THE INPUT -
______

(* ===== verification/QuantityTheorems.v ===== *)
(** * QuantityTheorems: a quantity is read for what it denotes, rounded up *)

From Stdlib Require Import QArith.QArith QArith.Qround QArith.Qpower.
From S2P Require Import Prelude GoStrings Quantity.

Local Open Scope Z_scope.

(** ** Suffixes *)

Lemma cut_suffix_Some s b r : cut_suffix s b = Some r <-> b = r ++ s.
Proof.
  unfold cut_suffix. rewrite fmap_Some. setoid_rewrite strip_prefix_Some. split.
  - intros (x & E & ->). by rewrite <- (rev_involutive b), E, rev_app_distr, rev_involutive.
  - intros ->. exists (rev r). by rewrite rev_app_distr, rev_involutive.
Qed.

Lemma take_suffix_sound table b r num exp : take_suffix table b = (r, (num, exp)) ->
  r = b /\ num = 1 /\ exp = 0 \/ exists s, (s, (num, exp)) ∈ table /\ b = r ++ s.
Proof.
  induction table as [|[s m] table IH]; simpl; [intros [= <- <- <-]; by left|].
  destruct (cut_suffix s b) eqn:C.
  - intros [= <- <-]. right. exists s. split; [by left|]. by apply cut_suffix_Some.
  - intros T. destruct (IH T) as [?|(s' & ? & ?)]; [by left|]. right. exists s'. split; [by right|done].
Qed.

Lemma cut_suffix_None s b : (forall r, b <> r ++ s) -> cut_suffix s b = None.
Proof. intros N. destruct (cut_suffix s b) as [r|] eqn:E; [|done]. apply cut_suffix_Some in E. by destruct (N r). Qed.

(** What ends a number: a digit, or a point. *)
Definition ends_number (c : byte) : Prop := is_Some (digit_of c) \/ c = "."%char.

Lemma ends_number_cases c : ends_number c -> c ∈ bytes_of "0123456789.".
Proof.
  intros E. apply (bool_decide_unpack _). revert E. destruct c as [[] [] [] [] [] [] [] []];
    first [intros _; vm_compute; reflexivity | intros [[? E]|E]; vm_compute in E; discriminate].
Qed.
Lemma safe_step l n a a' : Class l = Guaranteed -> validLeaseID (ID l) = None ->
  meanwhile l a a' -> safe l n a -> safe l n a'.
Proof.
  intros G V M [[base I] E D]. pose proof (not_invalid _ V) as Ni. destruct M as [k now a Sz Tm|id a Ne|need now el a Hn X|now tmp a P].
  - pose proof (Grant_outcome base k now a I Sz Tm) as O. pose proof (Grant_inv base k now a I Sz Tm) as I'.
    destruct (Grant k now a) as [a' [e|]]; simpl in *.
    + destruct O as (El & _ & Ed). split; [by exists base|by rewrite El|].
      destruct Ed as [->|(Dk & _ & _ & _ & m & _ & ->)]; [done|]. rewrite lookup_insert_ne; [done|congruence].
    + destruct O as (Lk & Dk & El & _ & Ed & _). split; [by exists base| |].
      * rewrite El, lookup_insert_ne; [done|congruence].
      * rewrite Ed, lookup_insert_ne; [done|congruence].
  - pose proof (Release_outcome base id a I) as O.
    assert (dir (Agent.Release id a).1 !! ID l = dir a !! ID l) as Ed.
    { unfold Agent.Release. simpl releasing.
      pose proof (discard_other id (ID l) (note (ToldReleasing [id]) a) ltac:(auto) (Ni id)) as Do.
      etransitivity; [|exact Do].
      destruct (discard id _) as [a1 [e|]]; [done|]. simpl. by destruct (Lease.Release id (manager a1)) as [m [z e]]. }
    destruct (Agent.Release id a) as [a' [z e]]. destruct O as [I' O]. simpl in *. split; [by exists base| |by rewrite Ed].
    destruct O as [->|[-> _]]; [by rewrite lookup_delete_ne|done].
  - pose proof (Reclaim_spares base need now (manager a) l I Hn E G X) as R.
    unfold ReclaimCapacity. destruct (Reclaim need now (manager a)) as [m r]. destruct R as (I' & E' & Nd).
    set (a0 := releasing (Dropped r) (set_manager m a)).
    assert (manager a0 = m /\ dir a0 = dir a) as [M0 D0] by by (unfold a0; destruct (Dropped r)).
    pose proof (discard_all_frame (Dropped r) a0 []) as [Mf _].
    pose proof (discard_all_other (Dropped r) (ID l) a0 [] Nd Ni) as Df.
    destruct (discard_all (Dropped r) a0 []) as [a1 failed]. simpl in *.
    split; [exists base; by rewrite Mf, M0|by rewrite Mf, M0|by rewrite Df, D0].
  - destruct (valid_not_special _ V) as (_ & Nh & Np & _).
    pose proof (Heartbeat_spec now tmp a) as S. pose proof (Heartbeat_other now tmp (ID l) a) as O.
    destruct (Heartbeat now tmp a) as [a' e]. destruct S as (Mf & _ & _). simpl in *.
    split; [exists base; by rewrite Mf|by rewrite Mf|]. rewrite O; [done|congruence|done].
Qed.
(* ===== verification/PoolStorage.v ===== *)
(** * PoolStorage: the filesystem under a pool (internal/topology/pool_unix.go) *)

From S2P Require Import Prelude GoStrings GoPath Topology.

Local Open Scope Z_scope.

Record PoolStorage : Type := mkPoolStorage {
  TotalBytes : Fact Z;
  AvailableBytes : Fact Z;
  PDevice : string;
  PLocal : Fact bool;
}.

(** What [statfs] says of a path: the block size, and how many blocks there are
    and are free. *)
Record statfs_t : Type := mkStatfs {
  Bsize : Z;
  Blocks : Z;
  Bavail : Z;
}.

(** [filepath.Abs], below a working directory. *)
Definition Abs (cwd path : string) : string := if rooted path then Clean path else path_Join [cwd; path].

(** A cleaned rooted path is its segments, outermost first; its parent is without
    the last one, and the root's is the root. *)
Definition path_of (segs : list string) : string := "/" +:+ Join "/" segs.
Definition segments_of (path : string) : list string :=
  List.filter (fun s => negb (s =? "")%string) (Split "/" path).

(** The loop of [statfsNearest], from the innermost segment outwards. *)
Fixpoint nearest (statfs : string -> result SysErr statfs_t) (inner : list string) : option statfs_t :=
  match statfs (path_of (rev inner)) with
  | Ok st => Some st
  | Err OtherErr => None
  | Err NotExist =>
      match inner with
      | [] => None
      | _ :: outer => nearest statfs outer
      end
  end.
Definition statfsNearest (statfs : string -> result SysErr statfs_t) (cwd path : string) : option statfs_t :=
  nearest statfs (rev (segments_of (Abs cwd path))).

(** ** The mount table *)

(** [bufio.Scanner] over lines: it gives up at one that does not fit its buffer. *)
Definition max_line : Z := 65535.
Fixpoint scan_lines (lines : list string) : list string :=
  match lines with
  | [] => []
  | l :: lines => if max_line <? strlen l then [] else l :: scan_lines lines
  end.
(** A last line that is empty is no line, and a carriage return before the end of
    one is dropped. *)
Definition drop_cr (l : string) : string :=
  match rev (bytes_of l) with
  | c :: r => if Ascii.eqb c (byte_of 13) then string_of (rev r) else l
  | [] => l
  end.
Definition Lines (content : string) : list string :=
  let ls := Split (byte_of 10) content in
  let ls := match rev ls with l :: r => if (l =? "")%string then rev r else ls | [] => [] end in
  drop_cr <$> scan_lines ls.

Fixpoint source_after_hyphen (fields : list string) : option string :=
  match fields with
  | [] => None
  | f :: rest =>
      match rest with
      | _ :: src :: _ => if (f =? "-")%string then Some src else source_after_hyphen rest
      | _ => None
      end
  end.
Definition parseMountinfoLine (line : string) : option (string * string) :=
  let fields := Fields line in
  match fields !! 4%nat with
  | None => None
  | Some mountPoint => (fun src => (mountPoint, src)) <$> source_after_hyphen fields
  end.

Definition underMount (path mount : string) : bool :=
  if (mount =? "/")%string then true
  else (path =? mount)%string || HasPrefix (mount +:+ "/") path.

Definition blockDeviceName (source : string) : string :=
  match CutPrefix "/dev/" source with
  | None => ""
  | Some name => default name (last (Split "/" name))
  end.

(** The loop: the longest mount point so far, and its source. *)
Fixpoint best_mount (abs : string) (lines : list string) (best source : string) : string * string :=
  match lines with
  | [] => (best, source)
  | line :: lines =>
      match parseMountinfoLine line with
      | Some (mount, src) =>
          if underMount abs mount && (strlen best <=? strlen mount) then best_mount abs lines mount src
          else best_mount abs lines best source
      | None => best_mount abs lines best source
      end
  end.

Definition deviceForPath (mountinfo : option string) (cwd path : string) : string :=
  match mountinfo with
  | None => ""
  | Some content => blockDeviceName (best_mount (Abs cwd path) (Lines content) "" "").2
  end.

Definition DescribePool (sys : Sys) (root : string) (statfs : string -> result SysErr statfs_t)
    (mountinfo : option string) (cwd path : string) : PoolStorage :=
  if (path =? "")%string then mkPoolStorage UnknownValue UnknownValue "" UnknownValue
  else
    let '(total, available) :=
      match statfsNearest statfs cwd path with
      | Some st => if 0 <? Bsize st
                   then (DiscoveredValue (wrap64 (Blocks st) *! Bsize st), DiscoveredValue (wrap64 (Bavail st) *! Bsize st))
                   else (UnknownValue, UnknownValue)
      | None => (UnknownValue, UnknownValue)
      end in
    let device := deviceForPath mountinfo cwd path in
    mkPoolStorage total available device
      (if (device =? "")%string then UnknownValue else classifyLocality sys root device).

(** ** What is occupied *)

(** What a walk finds: a regular file and its blocks, a directory and its listing,
    or something else; either may have gone, or not be readable. *)
Inductive entry : Type :=
  | Regular (info : result SysErr Z)
  | Special
  | Directory (listing : result SysErr (list entry)).

(** [filepath.WalkDir] below the root, with the callback of [OccupiedBytes]. *)
Fixpoint WalkDir (e : entry) (total : Z) : option Z :=
  match e with
  | Regular (Ok blocks) => Some (total +! blocks *! 512)
  | Regular (Err NotExist) => Some total
  | Regular (Err OtherErr) => None
  | Special => Some total
  | Directory (Err NotExist) => Some total
  | Directory (Err OtherErr) => None
  | Directory (Ok entries) =>
      (fix walk_all (es : list entry) (total : Z) : option Z :=
         match es with
         | [] => Some total
         | e :: es => match WalkDir e total with
                      | None => None
                      | Some total => walk_all es total
                      end
         end) entries total
  end.

(** A root that is not there ends its walk at nothing. *)
Definition walk_root (root : result SysErr entry) (total : Z) : option Z :=
  match root with
  | Err NotExist => Some total
  | Err OtherErr => None
  | Ok e => WalkDir e total
  end.
Fixpoint occupied (roots : list (string * result SysErr entry)) (total : Z) : option Z :=
  match roots with
  | [] => Some total
  | (path, root) :: roots =>
      if (path =? "")%string then occupied roots total
      else match walk_root root total with
           | None => None
           | Some total => occupied roots total
           end
  end.
Definition OccupiedBytes (roots : list (string * result SysErr entry)) : Fact Z :=
  match occupied roots 0 with
  | None => UnknownValue
  | Some total => DiscoveredValue total
  end.

Definition PoolStorage_String (p : PoolStorage) : string :=
  let device := if (PDevice p =? "")%string then "unknown device" else PDevice p in
  let local := match Known (PLocal p) with
               | Some true => "local"
               | Some false => "not local"
               | None => "locality unknown"
               end in
  match Known (TotalBytes p) with
  | None => device +:+ " (" +:+ local +:+ "), size unknown"
  | Some total => device +:+ " (" +:+ local +:+ "), " +:+ FormatInt total +:+ " bytes total, "
                  +:+ FormatInt (match Known (AvailableBytes p) with Some n => n | None => 0 end) +:+ " available"
  end.

(** [SameFilesystem]: what [stat] says of each path, a device or nothing. *)
Definition SameFilesystem (stat : string -> option Z) (a b : string) : result string bool :=
  match stat a with
  | None => Err a
  | Some da => match stat b with None => Err b | Some db => Ok (da =? db) end
  end.

Example blockDeviceName_ex : blockDeviceName "/dev/nvme0n1p2" = "nvme0n1p2" /\
  blockDeviceName "/dev/mapper/vg-lv" = "vg-lv" /\ blockDeviceName "tmpfs" = "" /\ blockDeviceName "/dev/" = "".
Proof. vm_compute. split_and!; reflexivity. Qed.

______

PROBLEM TO WORK ON -
Lines containing the word "PLocal" are to be located in the entries and copied.

EXERCISE RESPONSE -
  PLocal : Fact bool;
  let local := match Known (PLocal p) with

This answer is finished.